## About this exercise
The line containing "4 => req_case_4 uri_relaxed" marks the end, so write out exactly every line from the top of the entries below through that one.
** Data extracts follows **
(** [switch (cs)]: the state the scanner continues in. *)
Definition req_table (uri_relaxed : bool) (cs : Z) : Z → jump http_action :=
  match cs with
  | 1 => req_case_1 uri_relaxed
  | 2 => req_case_2 uri_relaxed
  | 3 => req_case_3 uri_relaxed
  | 4 => req_case_4 uri_relaxed
  | 5 => req_case_5 uri_relaxed
  | 6 => req_case_6 uri_relaxed
  | 7 => req_case_7 uri_relaxed
  | 8 => req_case_8 uri_relaxed
  | 9 => req_case_9 uri_relaxed
  | 10 => req_case_10 uri_relaxed
  | 11 => req_case_11 uri_relaxed
  | 12 => req_case_12 uri_relaxed
  | 13 => req_case_13 uri_relaxed
  | 14 => req_case_14 uri_relaxed
  | 15 => req_case_15 uri_relaxed
  | 16 => req_case_16 uri_relaxed
  | 17 => req_case_17 uri_relaxed
  | 18 => req_case_18 uri_relaxed
  | 19 => req_case_19 uri_relaxed
  | 20 => req_case_20 uri_relaxed
  | 21 => req_case_21 uri_relaxed
  | 22 => req_case_22 uri_relaxed
  | 23 => req_case_23 uri_relaxed
  | 24 => req_case_24 uri_relaxed
  | 25 => req_case_25 uri_relaxed
  | 26 => req_case_26 uri_relaxed
  | 27 => req_case_27 uri_relaxed
  | 28 => req_case_28 uri_relaxed
  | 29 => req_case_29 uri_relaxed
  | 30 => req_case_30 uri_relaxed
  | 31 => req_case_31 uri_relaxed
  | 32 => req_case_32 uri_relaxed
  | 33 => req_case_33 uri_relaxed
  | 34 => req_case_34 uri_relaxed
  | 35 => req_case_35 uri_relaxed
  | 36 => req_case_36 uri_relaxed
  | 37 => req_case_37 uri_relaxed
  | 38 => req_case_38 uri_relaxed
  | 39 => req_case_39 uri_relaxed
  | 40 => req_case_40 uri_relaxed
  | 41 => req_case_41 uri_relaxed
  | 42 => req_case_42 uri_relaxed
  | 43 => req_case_43 uri_relaxed
  | 44 => req_case_44 uri_relaxed
  | 45 => req_case_45 uri_relaxed
  | 46 => req_case_46 uri_relaxed
  | 47 => req_case_47 uri_relaxed
  | 48 => req_case_48 uri_relaxed
  | 49 => req_case_49 uri_relaxed
  | 50 => req_case_50 uri_relaxed
  | 51 => req_case_51 uri_relaxed
  | 52 => req_case_52 uri_relaxed
  | 53 => req_case_53 uri_relaxed
  | 54 => req_case_54 uri_relaxed
  | 55 => req_case_55 uri_relaxed
  | 56 => req_case_56 uri_relaxed
  | 57 => req_case_57 uri_relaxed
  | 58 => req_case_58 uri_relaxed
  | 59 => req_case_59 uri_relaxed
  | 60 => req_case_60 uri_relaxed
  | 61 => req_case_61 uri_relaxed
  | 62 => req_case_62 uri_relaxed
  | 63 => req_case_63 uri_relaxed
  | 64 => req_case_64 uri_relaxed
  | 65 => req_case_65 uri_relaxed
  | 66 => req_case_66 uri_relaxed
  | 67 => req_case_67 uri_relaxed
  | 68 => req_case_68 uri_relaxed
  | 69 => req_case_69 uri_relaxed
  | 70 => req_case_70 uri_relaxed
  | 71 => req_case_71 uri_relaxed
  | 72 => req_case_72 uri_relaxed
  | 73 => req_case_73 uri_relaxed
  | 74 => req_case_74 uri_relaxed
  | 75 => req_case_75 uri_relaxed
  | 76 => req_case_76 uri_relaxed
  | 77 => req_case_77 uri_relaxed
  | 78 => req_case_78 uri_relaxed
  | 79 => req_case_79 uri_relaxed
  | 80 => req_case_80 uri_relaxed
  | 81 => req_case_81 uri_relaxed
  | 82 => req_case_82 uri_relaxed
  | 83 => req_case_83 uri_relaxed
  | 84 => req_case_84 uri_relaxed
  | 85 => req_case_85 uri_relaxed
  | 86 => req_case_86 uri_relaxed
  | 87 => req_case_87 uri_relaxed
  | 88 => req_case_88 uri_relaxed
  | 89 => req_case_89 uri_relaxed
  | 90 => req_case_90 uri_relaxed
  | 91 => req_case_91 uri_relaxed
  | 92 => req_case_92 uri_relaxed
  | 93 => req_case_93 uri_relaxed
  | 94 => req_case_94 uri_relaxed
  | 95 => req_case_95 uri_relaxed
  | 96 => req_case_96 uri_relaxed
  | 97 => req_case_97 uri_relaxed
  | 98 => req_case_98 uri_relaxed
  | 99 => req_case_99 uri_relaxed
  | 100 => req_case_100 uri_relaxed
  | 101 => req_case_101 uri_relaxed
  | 102 => req_case_102 uri_relaxed
  | 103 => req_case_103 uri_relaxed
  | 104 => req_case_104 uri_relaxed
  | 105 => req_case_105 uri_relaxed
  | 106 => req_case_106 uri_relaxed
  | 107 => req_case_107 uri_relaxed
  | 108 => req_case_108 uri_relaxed
  | 109 => req_case_109 uri_relaxed
  | 110 => req_case_110 uri_relaxed
  | 111 => req_case_111 uri_relaxed
  | 112 => req_case_112 uri_relaxed
  | 113 => req_case_113 uri_relaxed
  | 114 => req_case_114 uri_relaxed
  | 115 => req_case_115 uri_relaxed
  | 116 => req_case_116 uri_relaxed
  | 117 => req_case_117 uri_relaxed
  | 118 => req_case_118 uri_relaxed
  | 119 => req_case_119 uri_relaxed
  | 120 => req_case_120 uri_relaxed
  | 121 => req_case_121 uri_relaxed
  | 122 => req_case_122 uri_relaxed
  | 123 => req_case_123 uri_relaxed
  | 124 => req_case_124 uri_relaxed
  | 125 => req_case_125 uri_relaxed
  | 126 => req_case_126 uri_relaxed
  | 127 => req_case_127 uri_relaxed
  | 128 => req_case_128 uri_relaxed
  | 129 => req_case_129 uri_relaxed
  | 130 => req_case_130 uri_relaxed
  | 131 => req_case_131 uri_relaxed
  | 132 => req_case_132 uri_relaxed
  | 133 => req_case_133 uri_relaxed
  | 134 => req_case_134 uri_relaxed
  | 135 => req_case_135 uri_relaxed
  | 136 => req_case_136 uri_relaxed
  | 137 => req_case_137 uri_relaxed
  | 138 => req_case_138 uri_relaxed
  | 139 => req_case_139 uri_relaxed
  | 140 => req_case_140 uri_relaxed
  | 141 => req_case_141 uri_relaxed
  | 142 => req_case_142 uri_relaxed
  | 143 => req_case_143 uri_relaxed
  | 144 => req_case_144 uri_relaxed
  | 145 => req_case_145 uri_relaxed
  | 146 => req_case_146 uri_relaxed
  | 147 => req_case_147 uri_relaxed
  | 148 => req_case_148 uri_relaxed
  | 149 => req_case_149 uri_relaxed
  | 150 => req_case_150 uri_relaxed
  | 151 => req_case_151 uri_relaxed
  | 152 => req_case_152 uri_relaxed
  | 153 => req_case_153 uri_relaxed
  | 154 => req_case_154 uri_relaxed
  | 155 => req_case_155 uri_relaxed
  | 156 => req_case_156 uri_relaxed
  | 157 => req_case_157 uri_relaxed
  | 158 => req_case_158 uri_relaxed
  | 159 => req_case_159 uri_relaxed
  | 160 => req_case_160 uri_relaxed
  | 161 => req_case_161 uri_relaxed
  | 162 => req_case_162 uri_relaxed
  | 163 => req_case_163 uri_relaxed
  | 164 => req_case_164 uri_relaxed
  | 165 => req_case_165 uri_relaxed
  | 166 => req_case_166 uri_relaxed
  | 167 => req_case_167 uri_relaxed
  | 168 => req_case_168 uri_relaxed
  | 169 => req_case_169 uri_relaxed
  | 170 => req_case_170 uri_relaxed
  | 171 => req_case_171 uri_relaxed
  | 172 => req_case_172 uri_relaxed
  | 173 => req_case_173 uri_relaxed
  | 174 => req_case_174 uri_relaxed
  | 175 => req_case_175 uri_relaxed
  | 176 => req_case_176 uri_relaxed
  | 177 => req_case_177 uri_relaxed
  | 178 => req_case_178 uri_relaxed
  | 179 => req_case_179 uri_relaxed
  | 180 => req_case_180 uri_relaxed
  | 181 => req_case_181 uri_relaxed
  | 182 => req_case_182 uri_relaxed
  | 183 => req_case_183 uri_relaxed
  | 184 => req_case_184 uri_relaxed
  | 185 => req_case_185 uri_relaxed
  | 186 => req_case_186 uri_relaxed
  | 187 => req_case_187 uri_relaxed
  | 188 => req_case_188 uri_relaxed
  | 189 => req_case_189 uri_relaxed
  | 190 => req_case_190 uri_relaxed
  | 191 => req_case_191 uri_relaxed
  | 192 => req_case_192 uri_relaxed
  | 193 => req_case_193 uri_relaxed
  | 194 => req_case_194 uri_relaxed
  | 195 => req_case_195 uri_relaxed
  | 196 => req_case_196 uri_relaxed
  | 197 => req_case_197 uri_relaxed
  | 198 => req_case_198 uri_relaxed
  | 199 => req_case_199 uri_relaxed
  | 200 => req_case_200 uri_relaxed
  | 201 => req_case_201 uri_relaxed
  | 202 => req_case_202 uri_relaxed
  | 203 => req_case_203 uri_relaxed
  | 204 => req_case_204 uri_relaxed
  | 205 => req_case_205 uri_relaxed
  | 206 => req_case_206 uri_relaxed
  | 207 => req_case_207 uri_relaxed
  | 208 => req_case_208 uri_relaxed
  | 209 => req_case_209 uri_relaxed
  | 210 => req_case_210 uri_relaxed
  | 211 => req_case_211 uri_relaxed
  | 212 => req_case_212 uri_relaxed
  | 213 => req_case_213 uri_relaxed
  | 214 => req_case_214 uri_relaxed
  | 215 => req_case_215 uri_relaxed
  | 216 => req_case_216 uri_relaxed
  | 217 => req_case_217 uri_relaxed
  | 218 => req_case_218 uri_relaxed
  | 219 => req_case_219 uri_relaxed
  | 220 => req_case_220 uri_relaxed
  | 221 => req_case_221 uri_relaxed
  | 222 => req_case_222 uri_relaxed
  | 223 => req_case_223 uri_relaxed
  | 224 => req_case_224 uri_relaxed
  | 225 => req_case_225 uri_relaxed
  | 226 => req_case_226 uri_relaxed
  | 227 => req_case_227 uri_relaxed
  | 228 => req_case_228 uri_relaxed
  | 229 => req_case_229 uri_relaxed
  | 230 => req_case_230 uri_relaxed
  | 231 => req_case_231 uri_relaxed
  | 232 => req_case_232 uri_relaxed
  | 233 => req_case_233 uri_relaxed
  | 234 => req_case_234 uri_relaxed
  | 235 => req_case_235 uri_relaxed
  | 236 => req_case_236 uri_relaxed
  | 237 => req_case_237 uri_relaxed
  | 238 => req_case_238 uri_relaxed
  | 239 => req_case_239 uri_relaxed
  | 240 => req_case_240 uri_relaxed
  | 241 => req_case_241 uri_relaxed
  | 242 => req_case_242 uri_relaxed
  | 243 => req_case_243 uri_relaxed
  | 244 => req_case_244 uri_relaxed
  | 245 => req_case_245 uri_relaxed
  | 246 => req_case_246 uri_relaxed
  | 247 => req_case_247 uri_relaxed
  | 248 => req_case_248 uri_relaxed
  | 249 => req_case_249 uri_relaxed
  | 250 => req_case_250 uri_relaxed
  | 251 => req_case_251 uri_relaxed
  | 252 => req_case_252 uri_relaxed
  | 253 => req_case_253 uri_relaxed
  | 254 => req_case_254 uri_relaxed
  | 255 => req_case_255 uri_relaxed
  | 256 => req_case_256 uri_relaxed
  | 257 => req_case_257 uri_relaxed
  | 258 => req_case_258 uri_relaxed
  | 259 => req_case_259 uri_relaxed
  | 260 => req_case_260 uri_relaxed
  | 261 => req_case_261 uri_relaxed
  | 262 => req_case_262 uri_relaxed
  | 263 => req_case_263 uri_relaxed
  | 264 => req_case_264 uri_relaxed
  | 265 => req_case_265 uri_relaxed
  | 266 => req_case_266 uri_relaxed
  | 267 => req_case_267 uri_relaxed
  | 268 => req_case_268 uri_relaxed
  | 269 => req_case_269 uri_relaxed
  | 270 => req_case_270 uri_relaxed
  | 271 => req_case_271 uri_relaxed
  | 272 => req_case_272 uri_relaxed
  | 273 => req_case_273 uri_relaxed
  | 274 => req_case_274 uri_relaxed
  | 275 => req_case_275 uri_relaxed
  | 276 => req_case_276 uri_relaxed
  | 277 => req_case_277 uri_relaxed
  | 278 => req_case_278 uri_relaxed
  | 279 => req_case_279 uri_relaxed
  | 280 => req_case_280 uri_relaxed
  | 281 => req_case_281 uri_relaxed
  | 282 => req_case_282 uri_relaxed
  | 283 => req_case_283 uri_relaxed
  | 284 => req_case_284 uri_relaxed
  | 285 => req_case_285 uri_relaxed
  | 286 => req_case_286 uri_relaxed
  | 287 => req_case_287 uri_relaxed
  | 288 => req_case_288 uri_relaxed
  | 289 => req_case_289 uri_relaxed
  | 290 => req_case_290 uri_relaxed
  | 291 => req_case_291 uri_relaxed
  | 292 => req_case_292 uri_relaxed
  | 293 => req_case_293 uri_relaxed
  | 294 => req_case_294 uri_relaxed
  | 295 => req_case_295 uri_relaxed
  | 296 => req_case_296 uri_relaxed
  | 297 => req_case_297 uri_relaxed
  | 298 => req_case_298 uri_relaxed
  | 299 => req_case_299 uri_relaxed
  | 300 => req_case_300 uri_relaxed
  | 301 => req_case_301 uri_relaxed
  | 302 => req_case_302 uri_relaxed
  | 303 => req_case_303 uri_relaxed
  | 304 => req_case_304 uri_relaxed
  | 305 => req_case_305 uri_relaxed
  | 306 => req_case_306 uri_relaxed
  | 307 => req_case_307 uri_relaxed
  | 308 => req_case_308 uri_relaxed
  | 309 => req_case_309 uri_relaxed
  | 310 => req_case_310 uri_relaxed
  | 311 => req_case_311 uri_relaxed
  | 312 => req_case_312 uri_relaxed
  | 313 => req_case_313 uri_relaxed
  | 314 => req_case_314 uri_relaxed
  | 315 => req_case_315 uri_relaxed
  | 316 => req_case_316 uri_relaxed
  | 317 => req_case_317 uri_relaxed
  | 318 => req_case_318 uri_relaxed
  | 319 => req_case_319 uri_relaxed
  | 320 => req_case_320 uri_relaxed
  | 321 => req_case_321 uri_relaxed
  | 322 => req_case_322 uri_relaxed
  | 323 => req_case_323 uri_relaxed
  | 324 => req_case_324 uri_relaxed
  | 325 => req_case_325 uri_relaxed
  | 326 => req_case_326 uri_relaxed
  | 327 => req_case_327 uri_relaxed
  | 328 => req_case_328 uri_relaxed
  | 329 => req_case_329 uri_relaxed
  | 330 => req_case_330 uri_relaxed
  | 331 => req_case_331 uri_relaxed
  | 332 => req_case_332 uri_relaxed
  | 333 => req_case_333 uri_relaxed
  | 334 => req_case_334 uri_relaxed
  | 335 => req_case_335 uri_relaxed
  | 336 => req_case_336 uri_relaxed
  | 337 => req_case_337 uri_relaxed
  | 338 => req_case_338 uri_relaxed
  | 339 => req_case_339 uri_relaxed
  | 340 => req_case_340 uri_relaxed
  | 341 => req_case_341 uri_relaxed
  | 342 => req_case_342 uri_relaxed
  | 343 => req_case_343 uri_relaxed
  | 344 => req_case_344 uri_relaxed
  | 345 => req_case_345 uri_relaxed
  | 346 => req_case_346 uri_relaxed
  | 347 => req_case_347 uri_relaxed
  | 348 => req_case_348 uri_relaxed
  | 349 => req_case_349 uri_relaxed
  | _ => λ _, to 0
  end.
** End of Data extracts **
## Reply
(** [switch (cs)]: the state the scanner continues in. *)
Definition req_table (uri_relaxed : bool) (cs : Z) : Z → jump http_action :=
  match cs with
  | 1 => req_case_1 uri_relaxed
  | 2 => req_case_2 uri_relaxed
  | 3 => req_case_3 uri_relaxed
  | 4 => req_case_4 uri_relaxed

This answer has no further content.